Photo : Armoiries de Lviv, drapeau ukrainien et drapeau de l'Union européenne à la mairie de Lviv, 22 août 2021. @Noyan Yalcin pour Shutterstock

  • 1. Le 13 avril 2022, le président polonais, Andrzej Duda, et ses homologues baltes (lituanien, letton et estonien) se sont également rendus à Kiev pour « apporter leur soutien à Wolodymyr Zielenski et à l’Ukraine »
  • 2. Milan Kundera, « Un occident kidnappé ou la tragédie de l’Europe centrale », Le Débat, novembre 1983. Le texte a été republié en 2021 par les éditions Gallimard en France et dans une douzaine pays.
  • 3. Leur thèse peut être résumée comme suit : N’ayant connu ni le féodalisme européen (et la notion de contrat) ni la séparation de l’Eglise et de l’Etat (« césaropapisme ») indispensable pour l’émergence d’une société civile, la Russie a été marquée par la montée en puissance d’un État impérial doté d’un pouvoir autocratique puis totalitaire servi par une bureaucratie incompétente et corrompue.
  • 4. Le Figaro, 1er mai 2022.
  • 5. Jakub Klesla, « Statisice novych Cechu» (Des centaines de milliers de nouveaux Tchèques), Lidové Noviny, 9 avril 2022. La République tchèque, comme la plupart des pays d’Europe centrale, connaît un déficit de main d’œuvre.
  • 6. Rafal Trzaskowski, « Warsaw’s mayor explains how his city is coping with a 17% increase in its population »,  The Economist, 16 avril 2022. Le maire de Varsovie mentionne l’importance des fonds européens (1 000 euros par réfugié) et d’organismes tels que le Norwegian Refugee Council.
  • 7. « Partie s prezidentem Zemanem », CNN Prima News, 1er mai 2022.

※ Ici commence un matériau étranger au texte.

(* ===== verification/VerifySpec.v ===== *)
(** * What a verification says

    On a NEAR instance the verify handler hands the request to the registered scheme.
    Its answer is truthful: a payer is only ever named if that account signed the
    delegate in this very request, and a payment is only called valid if, while the
    request was being served, the chain showed everything that makes it payable. *)

From stdpp Require Import base gmap strings list numbers.
From Stdlib Require Import Lia NArith ZArith Ascii String.
From S2P Require Import Prelude Text Json Readiness Schema RateLimit Sql Store Clients Journal.
From S2P Require Import Receipt Protocol Canonical Near Scheme Config Auth ClientsSpec.
From S2P Require Import Demo NearSpec Retry Evm DemoEvm Chain Service ServiceProofs Http.
From S2P Require Import HttpProofs DemoService HttpSpec.

Open Scope string_scope.
Open Scope list_scope.
Open Scope N_scope.

Module VerifySpec.
Import Store Clients Service Http.

(** ** Ticks only pass *)

Definition forward {A} (c : Proc World A) : Prop :=
  ∀ env n w o n' w', c env n w = (o, n', w') → (n <= n')%nat.

Lemma forward_ret {A} (a : A) : forward (ret a).
Proof. by intros env n w o n' w' [= _ <- _]. Qed.
Lemma forward_gets {A} (f : World → A) : forward (gets f).
Proof. by intros env n w o n' w' [= _ <- _]. Qed.
Lemma forward_modify f : forward (modify f).
Proof. by intros env n w o n' w' [= _ <- _]. Qed.
Lemma forward_now : forward now.
Proof. by intros env n w o n' w' [= _ <- _]. Qed.
Lemma forward_consult {A} (f : nat → A) : forward (consult f).
Proof. intros env n w o n' w'. unfold consult. destruct (reply env n); intros [= _ <- _]; lia. Qed.
Lemma forward_query {A} (f : Stmt A) : forward (query f).
Proof.
  intros env n w o n' w'. unfold query, request.
  destruct (reply env n); try destruct (f _) as [[? ?]|?]; intros [= _ <- _]; lia.
Qed.

Lemma forward_bind {A B} (c : Proc World A) (k : A → Proc World B) :
  forward c → (∀ a, forward (k a)) → forward (bind c k).
Proof.
  intros Hc Hk env n w o n' w'. unfold bind.
  destruct (c env n w) as [[[a|] n1] w1] eqn:E; apply Hc in E.
  - intros H%Hk. lia.
  - by intros [= _ <- _].
Qed.

Lemma forward_bind_ok {A B E} (c : Proc World (Result A E)) (k : A → Proc World (Result B E)) :
  forward c → (∀ a, forward (k a)) → forward (bind_ok c k).
Proof. intros Hc Hk. apply forward_bind; [done |]. intros [a|e]; [apply Hk | apply forward_ret]. Qed.

Lemma forward_timeout {A} d (c : Proc World A) : forward c → forward (timeout d c).
Proof.
  intros Hc env n w o n' w'. unfold timeout.
  destruct (c _ n w) as [[[a|] n1] w1] eqn:E; apply Hc in E; [by intros [= _ <- _] |].
  destruct (reply env (pred n1)); by intros [= _ <- _].
Qed.

Create HintDb forward.
#[local] Hint Resolve forward_ret forward_gets forward_modify forward_now forward_consult forward_query
  forward_timeout : forward.

Ltac solve_forward :=
  repeat first
    [ progress intros
    | solve [eauto with forward]
    | apply forward_bind_ok
    | apply forward_bind
    | case_match ].

Lemma forward_retry {A} (c : Proc World A) t : forward c → forward (Retry.retry_while_transient c t).
Proof.
  intros Hc. apply forward_bind; [done |]. generalize Retry.RPC_RETRY_DELAYS.
  induction l as [|d l IH]; intros a; cbn; solve_forward.
Qed.

(** A retried call returns what one of its calls returned. *)
Lemma retry_inv {A} (c : Proc World A) t env n w a n' w' :
  forward c → Retry.retry_while_transient c t env n w = (Done a, n', w') →
  ∃ m w1, (n <= m)%nat ∧ c env m w1 = (Done a, n', w').
Proof.
  intros Hc (b & n1 & w1 & H1 & Hloop)%bind_inv. revert b n1 w1 n w H1 Hloop.
  generalize Retry.RPC_RETRY_DELAYS. induction l as [|d l IH]; cbn; intros b n1 w1 n w H1.
  - intros [= <- <- <-]. by exists n, w.
  - destruct (t b); [| by intros [= <- <- <-]; exists n, w].
    intros (b2 & n2 & w2 & H2 & Hl)%bind_inv. apply Hc in H1.
    destruct (IH _ _ _ _ _ H2 Hl) as (m & wm & Hm & Hcm). exists m, wm. split; [lia | done].
Qed.

Section handlers.
Context `{Near.External} `{Evm.EvmExternal} `{Auth.AuthExternal} `{HttpExternal}.

Lemma forward_near_verify p request policy : forward (Near.verify_proto_request p request policy).
Proof. unfold Near.verify_proto_request, map_err_proc. solve_forward. Qed.
#[local] Hint Resolve forward_near_verify : forward.

Lemma forward_scheme f request : forward (Scheme.facilitator_verify f request).
Proof. unfold Scheme.facilitator_verify, Scheme.verify. solve_forward. Qed.
#[local] Hint Resolve forward_scheme : forward.

Lemma forward_admit s request op : forward (admit_request s request op).
Proof.
  assert (∀ a h, forward (Auth.authenticate a h)).
  { intros a h. unfold Auth.authenticate, map_err_proc, lookup_api_key. solve_forward. }
  unfold admit_request, authenticate, spawn, RateLimit.check. solve_forward.
Qed.

Lemma forward_try_acquire : forward try_acquire.
Proof. unfold try_acquire. solve_forward. Qed.

(** ** The scheme's word *)

(** [who] signed the delegate of this request. *)
Definition signed_by (request who : string) : Prop :=
  ∃ wire m encoded decoded, Near.wire_request_from_str request = Some wire ∧
    as_object (Near.payload wire) = Some m ∧ get "signedDelegateAction" m = Some (Str encoded) ∧
    Near.decode_signed_delegate encoded = Ok decoded ∧
    Near.delegate_verify (Near.decoded_delegate decoded) = true ∧
    Near.sender_id (Near.delegate_action (Near.decoded_delegate decoded)) = who.

(** What a scheme answer given between two ticks may say. *)
Definition truthful (f : Scheme.NearExactFacilitator) (request : string) (n n' : nat) (v : Value) : Prop :=
  (∀ who, value_get "payer" v = Some (Str who) → signed_by request who) ∧
  (value_get "isValid" v = Some (Bool true) →
   ∃ m payment, (n <= m <= n')%nat ∧
     NearSpec.acceptable (Scheme.scheme_provider f) (Scheme.scheme_policy f) m request payment ∧
     value_get "payer" v = Some (Str (Near.payer payment))).

Lemma attributable_payer_signed request failure who :
  Scheme.attributable_payer request failure = Some who → signed_by request who.
Proof.
  unfold Scheme.attributable_payer. destruct (negb _); [done |].
  destruct (Near.wire_request_from_str request) as [wire|] eqn:Ew; [cbn | done].
  destruct (as_object (Near.payload wire)) as [m|] eqn:Em; [cbn | done].
  destruct (get "signedDelegateAction" m) as [field|] eqn:Ef; [cbn | done].
  destruct field as [| | |encoded| |]; try done. cbn.
  destruct (Near.decode_signed_delegate encoded) as [decoded|] eqn:Ed; [cbn | done].
  destruct (Near.delegate_verify _) eqn:Ev; [| done]. intros [= <-].
  by exists wire, m, encoded, decoded.
Qed.

Lemma acceptable_signed p policy m request payment :
  NearSpec.acceptable p policy m request payment → signed_by request (Near.payer payment).
Proof.
  intros (wire & t & bytes & d & a & block & Hw & _ & Hd & _ & ->).
  destruct Hd as [(obj & encoded & Hm & Hg & Hb) Hs [Hv Hc] _ _ _].
  exists wire, obj, encoded, (Near.MkDecoded bytes d (Near.hash_signed_delegate_bytes bytes)).
  split_and!; [done | done | done | | done | done]. unfold Near.decode_signed_delegate. rewrite Hb. cbn. rewrite Hs. cbn. by rewrite Hc.
Qed.

Lemma scheme_truthful f request env n w v n' w' :
  Scheme.verify f request env n w = (Done v, n', w') → truthful f request n n' v.
Proof.
  intros (r & n1 & w1 & Hr & Hv)%bind_inv. injection Hv as <- <- <-. destruct r as [payment|failure].
  - pose proof (NearSpec.verify_sound _ _ _ _ _ _ _ _ _ Hr) as Ha. split.
    + intros who [= <-]. by eapply acceptable_signed.
    + intros _. exists n, payment. apply forward_near_verify in Hr. split_and!; [done | done | done | done].
  - split.
    + unfold Scheme.invalid_response. destruct (Scheme.payer_is_attributable failure); [| done].
      destruct (Scheme.attributable_payer request failure) as [p|] eqn:Ep; [| done].
      intros who [= <-]. by eapply attributable_payer_signed.
    + unfold Scheme.invalid_response, Scheme.with_member. by repeat case_match.
Qed.

Lemma truthful_widen f request n m m' n' v :
  (n <= m)%nat → (m' <= n')%nat → truthful f request m m' v → truthful f request n n' v.
Proof.
  intros Hn Hn' [Hp Hv]. split; [done |]. intros Hvalid.
  destruct (Hv Hvalid) as (k & payment & Hk & Ha). exists k, payment. split; [lia | done].
Qed.

(** ** The handler's answer *)

Context (s : AppState) (f : Scheme.Facilitator) (Hf : facilitator s = Some f).

(** An answer of the scheme, or a refusal by the instance's own policy. *)
Definition verify_answer (parsed : Protocol.ParsedRequest) (n n' : nat) (resp : Response) : Prop :=
  (∃ reason, resp = verify_json (invalid reason None None)) ∨
  ∃ v, resp = raw_json OK (Canonical.write_canonical_json v) ∧
    truthful (Scheme.registered f) (raw parsed) n n' v.

Lemma routed_answer parsed deadline env n w resp n' w' :
  near_routed_verify f parsed deadline env n w = (Done resp, n', w') → status resp = OK →
  ∃ v, resp = raw_json OK (Canonical.write_canonical_json v) ∧
    truthful (Scheme.registered f) (raw parsed) n n' v.
Proof.
  intros (r & n1 & w1 & Hr & Hk)%bind_inv Hok. injection Hk as <- <- <-.
  apply retry_inv in Hr as (m & wm & Hm & Ht); [| eauto with forward].
  destruct r as [[v|[]]|]; try done. destruct (response_is_rpc_ambiguous v); [done |].
  exists v. split; [done |]. unfold timeout in Ht.
  destruct (Scheme.facilitator_verify f (raw parsed) _ m wm) as [[[a|] n2] w2] eqn:E;
    [| by destruct (reply env (pred n2)); simplify_eq].
  injection Ht as -> <- <-. unfold Scheme.facilitator_verify in E. destruct (Scheme.routes f _); [| done].
  apply bind_inv in E as (v' & n3 & w3 & Hv & Hret). injection Hret as -> <- <-.
  eapply truthful_widen; [exact Hm | reflexivity |]. by eapply scheme_truthful.
Qed.

Lemma protocol_answer client parsed env n w resp n' w' :
  verify_protocol s client parsed env n w = (Done resp, n', w') → status resp = OK →
  verify_answer parsed n n' resp.
Proof.
  unfold verify_protocol, static_verify_failure. destruct (static_failure_reason s parsed) as [reason|]; cbn.
  { intros [= <- <- <-] _. left. by exists reason. }
  intros (allowed & n1 & w1 & Ha & Hk)%bind_inv Hok.
  apply (forward_query (select _)) in Ha.
  destruct allowed as [[|]|]; [| by injection Hk as <- <- <-; left; eexists | by injection Hk as <- <- <-].
  apply bind_inv in Hk as (permit & n2 & w2 & Hp & Hk).
  apply forward_try_acquire in Hp.
  destruct permit; cbn [negb] in Hk; [| by injection Hk as <- <- <-].
  rewrite Hf in Hk. unfold finally in Hk.
  destruct (near_routed_verify f parsed _ env n2 w2) as [[o n3] w3] eqn:E. injection Hk as -> -> <-.
  destruct (routed_answer _ _ _ _ _ _ _ _ E Hok) as (v & -> & Hv). right. exists v. split; [done |].
  eapply truthful_widen; [| reflexivity | exact Hv]. lia.
Qed.

(** C11: Verification is truthful.  Whatever 200 the verify handler of a NEAR instance
    answers is, in the request's dialect, a refusal by the instance's own policy or the
    scheme's answer to this very request; a payer named in it has signed the delegate in
    the request; and a payment called valid satisfied, at one final block read while the
    request was served, every condition on envelope, delegate and chain state under
    which it can be settled. *)
Theorem verify_answers_are_truthful request env n w resp n' w' :
  verify s request env n w = (Done resp, n', w') → status resp = OK →
  ∃ parsed resp0, read_and_parse s request = Ok parsed ∧
    resp = finalize_wire_response resp0 (Protocol.wire parsed) ∧ verify_answer parsed n n' resp0.
Proof.
  intros (o & n1 & w1 & Ht & Hk)%bind_inv Hok. injection Hk as <- <- <-. unfold timeout in Ht.
  destruct (verify_inner s request _ n w) as [[[a|] n2] w2] eqn:E;
    [| by destruct (reply env (pred n2)); simplify_eq].
  injection Ht as <- <- <-. cbn in Hok |- *. apply bind_inv in E as (r & n3 & w3 & Ha & Hk).
  pose proof (HttpSpec.admit_returns _ _ _ _ _ _ _ _ _ Ha) as Hp. apply forward_admit in Ha.
  destruct r as [[client parsed]|refusal]; [| by injection Hk as <- <- <-].
  apply bind_inv in Hk as (resp0 & n4 & w4 & Hv & Hret). injection Hret as <- <- <-.
  exists parsed, resp0. split_and!; [done | done |].
  assert (status resp0 = OK) as Hok0.
  { unfold finalize_wire_response in Hok. destruct (Protocol.wire parsed); [| done].
    destruct (status resp0 =? OK) eqn:E; [by apply N.eqb_eq |]. done. }
  destruct (protocol_answer _ _ _ _ _ _ _ _ Hv Hok0) as [Hl|(v & -> & Ht)]; [by left |].
  right. exists v. split; [done |]. by eapply truthful_widen.
Qed.

End handlers.

#[local] Existing Instances DemoService.http Demo.external DemoEvm.external ClientsSpec.demo_auth.
Abbreviation demo_app := DemoService.demo_app.
Abbreviation demo_provider := (Demo.provider (Ok (Near.LookupFinal Demo.final_outcome))).

(** The demo request is valid, and its answer names the payer. *)
Definition demo_answer : Response :=
  match (verify demo_app DemoService.request (quiet_env World) 0%nat DemoService.world).1.1 with
  | Done resp => resp
  | Crashed => settlement_pending
  end.

Example demo_answer_is_valid :
  demo_answer = raw_json OK (Canonical.write_canonical_json (Scheme.success_response "alice.near")).
Proof. vm_compute. reflexivity. Qed.

Lemma verify_answers_are_truthful_witness :
  ∃ parsed n' resp0, read_and_parse demo_app DemoService.request = Ok parsed ∧
    demo_answer = finalize_wire_response resp0 (Protocol.wire parsed) ∧
    verify_answer (DemoService.scheme demo_provider) parsed 0 n' resp0.
Proof.
  destruct (verify demo_app DemoService.request (quiet_env World) 0%nat DemoService.world) as [[o n'] w'] eqn:E.
  assert (o = Done demo_answer) as Ho.
  { transitivity (verify demo_app DemoService.request (quiet_env World) 0%nat DemoService.world).1.1;
      [by rewrite E | vm_compute; reflexivity]. }
  rewrite Ho in E.
  destruct (verify_answers_are_truthful demo_app (DemoService.scheme demo_provider) eq_refl
              DemoService.request (quiet_env World) 0%nat DemoService.world demo_answer n' w' E)
    as (parsed & resp0 & H); [by rewrite demo_answer_is_valid |].
  by exists parsed, n', resp0.
Defined.

End VerifySpec.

  • 8. De même, les conversations téléphoniques entre le président Macron et Vladimir Poutine sont l’objet en Europe du centre-est de sarcasmes ou de critiques virulentes sur le thème d’un nouveau Munich.
  • 9. A.Krzystoszek, « Zelensky rejects Poland’s proposal of peacekeeping mission », Euractiv, 29 mars 2022.
  • 10. A. Krzysztoszek et al. « V4 meeting cancelled over Hungary’s Ukraine policy », Euractiv, 29 mars 2022.
  • 11. Lidové Noviny, 29 mars 2022.
  • 12. Sur les transformations de cette ville au XXe siècle, on lira avec profit, John Czaplicka (ed.), Lviv, a city in the crosscurrents of culture, Harvard University Press, 2005.
  • 13. Voir note 2.
  • 14. Interview au Financial Times, octobre 2021.